:: WORK INSTRUCTION ::
Take the entries that follow and write each one out exactly.

:: INFORMATION SUPPLIED ::
(** * code-editor-engine: the line buffer, documents and the command system

    A shallow embedding of [LineBuffer] and [TextDocumentImpl]
    (src/core/TextDocument.ts), of the classes of src/core/CommandSystem.ts
    ([UndoableCommand], [TextEditCommand], [CompositeCommand],
    [CommandRegistry], [CommandHistory], [CommandGrouper] and
    [BuiltInCommands]) and of [DisposableImpl] (src/core/EventSystem.ts),
    followed by what is proved about them.

    Conventions of the embedding:
    - a JavaScript number that holds a line, a column, an offset, a version
      or a stack size is an integer [Z];
    - a JavaScript string is the list of its code units ([str]); the code
      only ever inspects code units for being CR, LF or a word character;
    - a method of a class is a computation in the monad [M S], which threads
      the mutable fields [S] of the receiver and records a thrown error;
      [this.lines[i]] is an [option], [None] for [undefined], and reading a
      property of [undefined] throws;
    - a method of the classes that signal misuse with [new Error(message)]
      is a computation in [E S], which records the message;
    - objects that are shared and mutated in place (commands, composites,
      disposables) live on a heap and are known by their reference;
    - a [while] loop that the source does not bound takes fuel and ends in
      [OutOfFuel] when the fuel is spent;
    - [RegExp] objects and timers are the runtime's: the [RegExp]
      constructor is a parameter of the search methods, the literal [/\w+/g]
      is written out, and a timer fires when the runtime says so.

    The file has the embedding first, then the pure readings and invariants
    used to state results, then the lemmas and theorems. *)

From Stdlib Require Import ZArith Lia Ascii String List Bool.
From stdpp Require Import base list gmap sorting.

Local Open Scope Z_scope.

(** ** Outcomes and the state-and-error monad *)

Inductive JsError : Type :=
| TypeError                 (* a property read on [undefined] *)
| LineOutOfBounds (l : Z).  (* the [Error] raised by [getLineContent] *)

Inductive Res (A : Type) : Type :=
| Ok (a : A)
| Throw (e : JsError)
| OutOfFuel.

Arguments Ok {A} a.
Arguments Throw {A} e.
Arguments OutOfFuel {A}.

Definition M (S A : Type) : Type := S -> Res A * S.

Definition ret {S A : Type} (a : A) : M S A := fun s => (Ok a, s).

Definition bind {S A B : Type} (m : M S A) (k : A -> M S B) : M S B :=
  fun s =>
    match m s with
    | (Ok a, s') => k a s'
    | (Throw e, s') => (Throw e, s')
    | (OutOfFuel, s') => (OutOfFuel, s')
    end.

Definition throw {S A : Type} (e : JsError) : M S A := fun s => (Throw e, s).
Definition get {S : Type} : M S S := fun s => (Ok s, s).
Definition put {S : Type} (s : S) : M S unit := fun _ => (Ok tt, s).
Definition modify {S : Type} (f : S -> S) : M S unit := fun s => (Ok tt, f s).

Notation "'let*' x ':=' m 'in' k" := (bind m (fun x => k))
  (at level 10, x name, m at level 100, k at level 200, only parsing).
Notation "m ';>' k" := (bind m (fun _ => k))
  (at level 100, k at level 200, only parsing, right associativity).

(** Dereferencing a possibly [undefined] value ([x.length], [x.substring]). *)
Definition deref {S A : Type} (o : option A) : M S A :=
  match o with
  | Some a => ret a
  | None => throw TypeError
  end.

(** ** Strings *)

Abbreviation str := (list ascii) (only parsing).

Definition lit (s : string) : str := list_ascii_of_string s.

Definition CR : ascii := ascii_of_nat 13.
Definition LF : ascii := ascii_of_nat 10.
Definition isCR (c : ascii) : bool := Ascii.eqb c CR.
Definition isLF (c : ascii) : bool := Ascii.eqb c LF.

Definition len (s : str) : Z := Z.of_nat (length s).

(** [String.prototype.substring]: both indices are clamped into
    [0, length] and swapped when the first exceeds the second. *)
Definition clampIdx (n : nat) (i : Z) : nat :=
  Z.to_nat (Z.max 0 (Z.min i (Z.of_nat n))).

Definition substring (s : str) (a b : Z) : str :=
  let a' := clampIdx (length s) a in
  let b' := clampIdx (length s) b in
  take (Nat.max a' b' - Nat.min a' b') (drop (Nat.min a' b') s).

Definition substringFrom (s : str) (a : Z) : str :=
  drop (clampIdx (length s) a) s.

(** [s.split(/\r\n|\r|\n/)]: the alternation tries CR LF first. *)
Fixpoint splitLines (s : str) : list str :=
  match s with
  | [] => [[]]
  | c :: s' =>
    if isLF c then [] :: splitLines s'
    else if isCR c then
      match s' with
      | d :: s'' => if isLF d then [] :: splitLines s'' else [] :: splitLines s'
      | [] => [] :: splitLines s'
      end
    else
      match splitLines s' with
      | l :: ls => (c :: l) :: ls
      | [] => [[c]]
      end
  end.

(** [Array.prototype.join]. *)
Fixpoint join (sep : str) (ls : list str) : str :=
  match ls with
  | [] => []
  | l :: ls' =>
    match ls' with
    | [] => l
    | _ :: _ => l ++ sep ++ join sep ls'
    end
  end.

:: OUTPUT ::
(** * code-editor-engine: the line buffer, documents and the command system

    A shallow embedding of [LineBuffer] and [TextDocumentImpl]
    (src/core/TextDocument.ts), of the classes of src/core/CommandSystem.ts
    ([UndoableCommand], [TextEditCommand], [CompositeCommand],
    [CommandRegistry], [CommandHistory], [CommandGrouper] and
    [BuiltInCommands]) and of [DisposableImpl] (src/core/EventSystem.ts),
    followed by what is proved about them.

    Conventions of the embedding:
    - a JavaScript number that holds a line, a column, an offset, a version
      or a stack size is an integer [Z];
    - a JavaScript string is the list of its code units ([str]); the code
      only ever inspects code units for being CR, LF or a word character;
    - a method of a class is a computation in the monad [M S], which threads
      the mutable fields [S] of the receiver and records a thrown error;
      [this.lines[i]] is an [option], [None] for [undefined], and reading a
      property of [undefined] throws;
    - a method of the classes that signal misuse with [new Error(message)]
      is a computation in [E S], which records the message;
    - objects that are shared and mutated in place (commands, composites,
      disposables) live on a heap and are known by their reference;
    - a [while] loop that the source does not bound takes fuel and ends in
      [OutOfFuel] when the fuel is spent;
    - [RegExp] objects and timers are the runtime's: the [RegExp]
      constructor is a parameter of the search methods, the literal [/\w+/g]
      is written out, and a timer fires when the runtime says so.

    The file has the embedding first, then the pure readings and invariants
    used to state results, then the lemmas and theorems. *)

From Stdlib Require Import ZArith Lia Ascii String List Bool.
From stdpp Require Import base list gmap sorting.

Local Open Scope Z_scope.

(** ** Outcomes and the state-and-error monad *)

Inductive JsError : Type :=
| TypeError                 (* a property read on [undefined] *)
| LineOutOfBounds (l : Z).  (* the [Error] raised by [getLineContent] *)

Inductive Res (A : Type) : Type :=
| Ok (a : A)
| Throw (e : JsError)
| OutOfFuel.

Arguments Ok {A} a.
Arguments Throw {A} e.
Arguments OutOfFuel {A}.

Definition M (S A : Type) : Type := S -> Res A * S.

Definition ret {S A : Type} (a : A) : M S A := fun s => (Ok a, s).

Definition bind {S A B : Type} (m : M S A) (k : A -> M S B) : M S B :=
  fun s =>
    match m s with
    | (Ok a, s') => k a s'
    | (Throw e, s') => (Throw e, s')
    | (OutOfFuel, s') => (OutOfFuel, s')
    end.

Definition throw {S A : Type} (e : JsError) : M S A := fun s => (Throw e, s).
Definition get {S : Type} : M S S := fun s => (Ok s, s).
Definition put {S : Type} (s : S) : M S unit := fun _ => (Ok tt, s).
Definition modify {S : Type} (f : S -> S) : M S unit := fun s => (Ok tt, f s).

Notation "'let*' x ':=' m 'in' k" := (bind m (fun x => k))
  (at level 10, x name, m at level 100, k at level 200, only parsing).
Notation "m ';>' k" := (bind m (fun _ => k))
  (at level 100, k at level 200, only parsing, right associativity).

(** Dereferencing a possibly [undefined] value ([x.length], [x.substring]). *)
Definition deref {S A : Type} (o : option A) : M S A :=
  match o with
  | Some a => ret a
  | None => throw TypeError
  end.

(** ** Strings *)

Abbreviation str := (list ascii) (only parsing).

Definition lit (s : string) : str := list_ascii_of_string s.

Definition CR : ascii := ascii_of_nat 13.
Definition LF : ascii := ascii_of_nat 10.
Definition isCR (c : ascii) : bool := Ascii.eqb c CR.
Definition isLF (c : ascii) : bool := Ascii.eqb c LF.

Definition len (s : str) : Z := Z.of_nat (length s).

(** [String.prototype.substring]: both indices are clamped into
    [0, length] and swapped when the first exceeds the second. *)
Definition clampIdx (n : nat) (i : Z) : nat :=
  Z.to_nat (Z.max 0 (Z.min i (Z.of_nat n))).

Definition substring (s : str) (a b : Z) : str :=
  let a' := clampIdx (length s) a in
  let b' := clampIdx (length s) b in
  take (Nat.max a' b' - Nat.min a' b') (drop (Nat.min a' b') s).

Definition substringFrom (s : str) (a : Z) : str :=
  drop (clampIdx (length s) a) s.

(** [s.split(/\r\n|\r|\n/)]: the alternation tries CR LF first. *)
Fixpoint splitLines (s : str) : list str :=
  match s with
  | [] => [[]]
  | c :: s' =>
    if isLF c then [] :: splitLines s'
    else if isCR c then
      match s' with
      | d :: s'' => if isLF d then [] :: splitLines s'' else [] :: splitLines s'
      | [] => [] :: splitLines s'
      end
    else
      match splitLines s' with
      | l :: ls => (c :: l) :: ls
      | [] => [[c]]
      end
  end.

(** [Array.prototype.join]. *)
Fixpoint join (sep : str) (ls : list str) : str :=
  match ls with
  | [] => []
  | l :: ls' =>
    match ls' with
    | [] => l
    | _ :: _ => l ++ sep ++ join sep ls'
    end
  end.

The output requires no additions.